Changes in these eating habits were strongly associated with lower obesity and weight (BMI), and smaller waist circumference, the researchers found.

During the study period, 51.9% of participants changed their eating speed from baseline; 0.29% switched from being fast eaters to slow eaters, and 0.15% changed from being slow eaters to fast eaters.

At the beginning of the study, more than 22,000 participants ate quickly, 33,500 ate at a normal pace and 4,200 ate slowly.

The team also noted changes in eating speed over the six years, with more than half the trial group reporting an adjustment in one direction or the other.

Compared to those who wolfed down their food quickly, those who ate at a normal speed were 29% less likely to be obese. Reductions in waist size were also greater among slow and normal speed eaters.

A recent study published in The Lancet medical journal reported that nearly a third of Irish children are now overweight and the country ranks 58th out of 200 countries for its proportion of overweight youths.

"Skipping breakfast has also been shown to be associated with excess weight and obesity, and is a risk factor of metabolic syndrome", the authors wrote in their study.

Pauses targeted at lessening the eating speed may prove effective in preventing obesity and reducing the linked health risks.

Researchers based ther findings on health insurance data for 60,000 people with diabetes in Japan who submitted claims and had regular health check-ups between 2008 and 2013. Waist circumference was found to be directly proportional to eating speed as well.
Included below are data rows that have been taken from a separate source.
Lemma feedSource_ok k st : 0 <= k -> snd_at k st -> fed k (feedSource c (f k) st).
Proof.
  intros Hk [Hrow Hcols]. destruct (feed_row k (row st) Hk Hrow) as (Eo & R1 & R2 & R3 & R4). destruct (row_bounds k Hk) as (Bk & _ & _).
  pose proof Hc as (HN & _ & Hb & _). unfold feedSource. rewrite Eo in *. set (r := add_collected _) in *.
  assert (Hr : row_fed k r) by (split; try done; rewrite R1; apply (ra_base _ _ Hrow)). unfold sizeCol.
  destruct (Z.ltb_spec M 2) as [HM|HM]; [split; [done|lia]|]. destruct (Hcols ltac:(lia)) as (Hlen & Hall).
  unfold m_iSeqNoTH in Hb. rewrite u64_small by nia. unfold sizeRow. rewrite (Z.mod_small (k mod N) N) by lia. cbn [set_row cols].
  destruct (Hall (k mod N) Bk) as (s & j & Hj & Hcol). destruct (feed_col k s j _ Hk ltac:(lia) Hj Hcol) as (j' & Hcol' & Hdiv & Hj' & Hdue & Hend).
  set (off := seqoff (base ((cols st).[k mod N])) (getSeqNo (f k))) in *.
  assert (Hothers : forall gx, 0 <= gx < N -> gx <> k mod N -> exists s j, j < M /\ col_at (k + 1) gx s j ((cols st).[gx])).
  { intros gx Hg Hne. destruct (Hall gx Hg) as (s1 & j1 & Hj1 & H1). exists s1, j1. split; [done|]. by apply col_other; [|congruence|]. }
  rewrite Z.geb_leb in Hcol' |- *. destruct (Z.leb_spec 0 off) as [H0|H0].
  - rewrite (proj2 (Z.eqb_eq _ _) (Hdiv H0)). cbn [negb]. split; [done|]. intros _. cbn [set_col set_row cols row]. split; [by arr|].
    split; [|exists s, j'; by arr]. intros gx Hg Hne. rewrite aget_aset_ne by done. by apply Hothers.
  - split; [done|]. intros _. cbn [set_row cols]. split; [done|]. split; [done|]. by exists s, j'.
Qed.

(** ** Draining *)

Lemma wrapped_control g ps index ctl kflg k : holds (payloadSize c) g ps ->
  is_control index ps k (setMsgCryptoFlags kflg (set_msgflags (Bits.wrap 31 30 PB_SOLO) (PackControl g index ctl (seq_of (a + k))))).
Proof.
  intros H. split; try done.
  - eapply control_of_ext; [| |by apply (control_of_PackControl _ g ps index ctl (seq_of (a + k)))]; done.
  - unfold getMsgSeq. change (SRT_PH_MSGNO (setMsgCryptoFlags kflg ?p)) with (replace_bits 28 27 kflg (SRT_PH_MSGNO p)).
    by rewrite replace_bits_other by lia.
Qed.

(** The call that finds no column to send. *)
Lemma pack_horizontal ctl seq st : (1 < M -> 0 <= seqoff (base (row st)) seq ->
    collected ((cols st).[Z.rem (seqoff (base (row st)) seq + N) N]) < M) ->
  FecSender.packControlPacket c ctl seq st =
    if collected (row st) >=? N then
      (set_row (ResetGroup (row st)) st, (if m_cols_only c then ctl else PackControl (row st) (-1) ctl seq), negb (m_cols_only c))
    else (st, ctl, false).
Proof.
  intros H. unfold FecSender.packControlPacket. destruct (Z.leb_spec M 1); [done|]. destruct (Z.ltb_spec (seqoff (base (row st)) seq) 0); [done|].
  rewrite (Z.geb_leb (collected _) M), (proj2 (Z.leb_gt _ _)) by (apply H; lia). done.
Qed.

Lemma row_next k st : 0 <= k -> row_fed k (row st) -> k mod N <> N - 1 -> row_at (k + 1) (row st).
Proof.
  intros Hk [R1 R2 R3 R4] Hne. destruct (row_bounds k Hk) as (B1 & B2 & _).
  assert (E : (k + 1) / N = k / N) by (symmetry; apply (Z.div_unique _ _ _ (k mod N + 1)); lia).
  assert (E' : (k + 1) mod N = k mod N + 1) by (symmetry; apply (Z.mod_unique _ _ (k / N)); lia).
  split; rewrite ?E, ?E'; done.
Qed.

Lemma row_closed k g : 0 <= k -> row_fed k g -> k mod N = N - 1 -> row_at (k + 1) (ResetGroup g).
Proof.
  intros Hk [R1 R2 R3 R4] Hend. destruct (row_bounds k Hk) as (B1 & B2 & B3). pose proof Hc as (HN & HM & Hb & _). unfold m_iSeqNoTH in Hb.
  assert (E : (k + 1) / N = k / N + 1) by (symmetry; apply (Z.div_unique _ _ _ 0); lia).
  assert (E' : (k + 1) mod N = 0) by (symmetry; apply (Z.mod_unique _ _ (k / N + 1)); lia).
  split; rewrite ?E, ?E'; cbn [ResetGroup base drop collected]; try done.
  - rewrite R1, R2, incseq_by_seq_of by nia. f_equal. lia.
  - by eapply holds_reset.
Qed.

Lemma col_closed k gx s g : 1 < M -> 0 <= k -> 0 <= gx < N -> col_at (k + 1) gx s M g -> column_offset gx + s * (M * N) = k - (M - 1) * N ->
  col_at (k + 1) gx (s + 1) 0 (ResetGroup g).
Proof.
  intros HM1 Hk Hg [C1 C2 C3 C4 C5 C6 C7 C8] E. pose proof Hc as (HN & HM & Hb & _). unfold m_iSeqNoTH in Hb.
  split; cbn [ResetGroup base drop collected]; try done; try nia; try lia.
  - rewrite C1, C2, incseq_by_seq_of by nia. f_equal. lia.
  - by eapply holds_reset.
Qed.

Lemma row_offset k st : 0 <= k -> base (row st) = seq_of (a + N * (k / N)) -> seqoff (base (row st)) (seq_of (a + k)) = k mod N.
Proof.
  intros Hk ->. destruct (row_bounds k Hk) as (B1 & B2 & B3). pose proof Hc as (HN & HM & Hb & _).
  rewrite seqoff_seq_of; unfold m_iSeqNoTH in *; [lia|nia].
Qed.

Definition cols_at (k : Z) (st : Send) : Prop :=
  1 < M -> zlen (cols st) = N /\ forall gx, 0 <= gx < N -> exists s j, j < M /\ col_at k gx s j ((cols st).[gx]).

(** The row's control packet, when no column is due. *)
Lemma drain_row k kflg ctl st n : 0 <= k -> row_fed k (row st) -> cols_at (k + 1) st ->
  exists st' ctl' ws, drain (S (S n)) kflg ctl (seq_of (a + k)) st = Some (st', ctl', ws) /\ snd_at (k + 1) st' /\
    if row_due k then exists w, ws = [w] /\ is_control (-1) (group_packets (k - (N - 1)) 1 (Z.to_nat N)) k w else ws = [].
Proof.
  intros Hk Hrow Hcols. pose proof Hc as (HN & HM & Hb & _). destruct (row_bounds k Hk) as (B1 & B2 & B3).
  pose proof (row_offset k st Hk (rf_base _ _ Hrow)) as Eo. cbn [drain]. unfold PacketFilterSend.packControlPacket.
  rewrite pack_horizontal.
  2: { intros HM1 _. rewrite Eo. destruct (Hcols HM1) as [_ Hall]. destruct (Hall (k mod N) B1) as (s & j & Hj & Hcol).
       rewrite Z.rem_mod_nonneg, Z.add_mod, Z_mod_same_full, Z.add_0_r, !Zmod_mod by lia. by rewrite (ca_collected _ _ _ _ _ Hcol). }
  rewrite (rf_collected _ _ Hrow), Z.geb_leb. unfold row_due. destruct (Z.leb_spec N (k mod N + 1)) as [Hend|Hend].
  - assert (Ek : k mod N = N - 1) by lia. rewrite (proj2 (Z.eqb_eq _ _) Ek), andb_true_r.
    assert (Hst : snd_at (k + 1) (set_row (ResetGroup (row st)) st)) by (split; [by apply row_closed|done]).
    destruct (m_cols_only c); cbn [negb]; [by exists (set_row (ResetGroup (row st)) st), ctl, []|].
    rewrite pack_horizontal.
    2: { intros _ Hoff. exfalso. revert Hoff. cbn [set_row row ResetGroup base]. rewrite (rf_base _ _ Hrow), (rf_drop _ _ Hrow).
         unfold m_iSeqNoTH in Hb. rewrite incseq_by_seq_of, seqoff_seq_of by (unfold m_iSeqNoTH; nia). lia. }
    cbn [set_row row collected ResetGroup]. rewrite Z.geb_leb, (proj2 (Z.leb_gt N 0)) by lia.
    eexists _, _, _. split; [reflexivity|]. split; [done|]. eexists. split; [reflexivity|]. apply wrapped_control.
    pose proof (rf_holds _ _ Hrow) as Hh. rewrite Ek in Hh, B2. replace (N * (k / N)) with (k - (N - 1)) in Hh by lia.
    by replace (N - 1 + 1) with N in Hh by lia.
  - rewrite (proj2 (Z.eqb_neq (k mod N) (N - 1))), andb_false_r by lia. exists st, ctl, []. split; [done|]. split; [|done].
    split; [apply row_next; [done..|lia]|done].
Qed.

Lemma drain_ok k kflg ctl st : 0 <= k -> fed k st ->
  exists st' ctl' ws, drain 3 kflg ctl (seq_of (a + k)) st = Some (st', ctl', ws) /\ snd_at (k + 1) st' /\ controls_of k ws.
Proof.
  intros Hk [Hrow Hcols]. pose proof Hc as (HN & HM & Hb & _). destruct (row_bounds k Hk) as (B1 & B2 & B3).
  destruct (col_due k) eqn:Ed.
  - assert (HM1 : 1 < M) by (unfold col_due in Ed; apply andb_true_iff in Ed as [Ed _]; apply andb_true_iff in Ed as [Ed _]; lia).
    destruct (Hcols HM1) as (Hlen & Hothers & s & j & Hcol & Hj & Hjd & Hend). apply Z.eqb_eq in Hjd. subst j. specialize (Hend eq_refl).
    change (drain 3 kflg ctl (seq_of (a + k)) st) with
      (match PacketFilterSend.packControlPacket c ctl (seq_of (a + k)) kflg st with
       | (st, ctl, None) => Some (st, ctl, [])
       | (st, ctl, Some w) => '(st, ctl, ws) ← drain 2 kflg ctl (seq_of (a + k)) st; Some (st, ctl, w :: ws)
       end).
    unfold PacketFilterSend.packControlPacket, FecSender.packControlPacket. rewrite (proj2 (Z.leb_gt M 1)) by lia.
    rewrite (row_offset k st Hk (rf_base _ _ Hrow)), (proj2 (Z.ltb_ge _ _)) by lia.
    rewrite Z.rem_mod_nonneg, Z.add_mod, Z_mod_same_full, Z.add_0_r, !Zmod_mod by lia.
    rewrite (ca_collected _ _ _ _ _ Hcol), Z.geb_leb, (proj2 (Z.leb_le M M)) by lia.
    set (st1 := set_col _ _ st). assert (Hcols1 : cols_at (k + 1) st1).
    { intros _. cbn [st1 set_col cols]. split; [by arr|]. intros gx Hg. destruct (Z.eq_dec gx (k mod N)) as [->|Hne].
      - exists (s + 1), 0. split; [lia|]. arr. by apply col_closed.
      - rewrite aget_aset_ne by done. by apply Hothers. }
    match goal with |- context [drain 2 kflg ?x _ st1] => destruct (drain_row k kflg x st1 0 Hk Hrow Hcols1) as (st' & ctl' & ws & E & Hst & Hws) end.
    rewrite E. cbn [mbind option_bind].
    eexists _, _, _. split; [reflexivity|]. split; [done|]. unfold controls_of. rewrite Ed.
    match goal with |- context [?w :: ws] => exists [w], ws end. split; [reflexivity|]. split; [|done]. eexists. split; [reflexivity|]. apply wrapped_control.
    pose proof (ca_holds _ _ _ _ _ Hcol) as Hh. by rewrite Hend in Hh.
  - destruct (drain_row k kflg ctl st 1 Hk Hrow) as (st' & ctl' & ws & E & Hst & Hws).
    + intros HM1. destruct (Hcols HM1) as (Hlen & Hothers & s & j & Hcol & Hj & Hjd & _). split; [done|]. intros gx Hg.
      destruct (Z.eq_dec gx (k mod N)) as [->|Hne]; [|by apply Hothers]. exists s, j. split; [|done]. apply Z.eqb_neq in Hjd. lia.
    + exists st', ctl', ws. split; [done|]. split; [done|]. exists [], ws. by rewrite Ed.
Qed.

Lemma send_stream_ok kflg n : forall k ctl st, 0 <= k -> snd_at k st ->
  exists st' ctl' outs, send_stream kflg ctl (group_packets k 1 n) st = Some (st', ctl', outs) /\ snd_at (k + Z.of_nat n) st' /\
    length outs = n /\ forall i ws, outs !! i = Some ws -> controls_of (k + Z.of_nat i) ws.
Proof.
  induction n as [|n IH]; intros k ctl st Hk Hst.
  - exists st, ctl, []. rewrite Z.add_0_r. done.
  - assert (E : group_packets k 1 (S n) = f k :: group_packets (k + 1) 1 n).
    { unfold group_packets. cbn [seq map]. f_equal; [f_equal; lia|]. rewrite <- seq_shift, map_map. apply map_ext. intros i. f_equal. lia. }
    rewrite E. cbn [send_stream]. rewrite Hf by done.
    destruct (drain_ok k kflg ctl _ Hk (feedSource_ok k st Hk Hst)) as (st1 & ctl1 & ws & -> & Hst1 & Hws). cbn [mbind option_bind].
    destruct (IH (k + 1) ctl1 st1 ltac:(lia) Hst1) as (st' & ctl' & outs & -> & Hst' & Hlen & Houts). cbn [mbind option_bind].
    eexists _, _, _. split; [reflexivity|]. split; [by replace (k + Z.of_nat (S n)) with (k + 1 + Z.of_nat n) by lia|]. split; [cbn; lia|].
    intros [|i] ws' Hi; cbn in Hi; [injection Hi as <-; by rewrite Z.add_0_r|]. replace (k + Z.of_nat (S i)) with (k + 1 + Z.of_nat i) by lia. by apply Houts.
Qed.
End Sender.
But most importantly, those who slowed down while they ate tended to lose weight, according to researchers. Eating quickly also causes bigger blood sugar fluctuations which can lead to insulin resistance.

But he said that relying on the participants themselves to score whether they eat slowly, or fast, was "considerably subjective" and may skew the data.

It was an observational study, rather than a study where participants are getting assigned in random groups and requested to eat at different rates.

Researchers speculate that this is because it takes time for the satiety signal to travel from the stomach to the brain. Katarina Kos, Obesity Specialist at Exeter Medical University, said that it would be interesting to conduct the study on a larger population, not necessarily on people suffering from diabetes, to check whether the weight loss found in the Japanese study corresponded to treatment for this disease.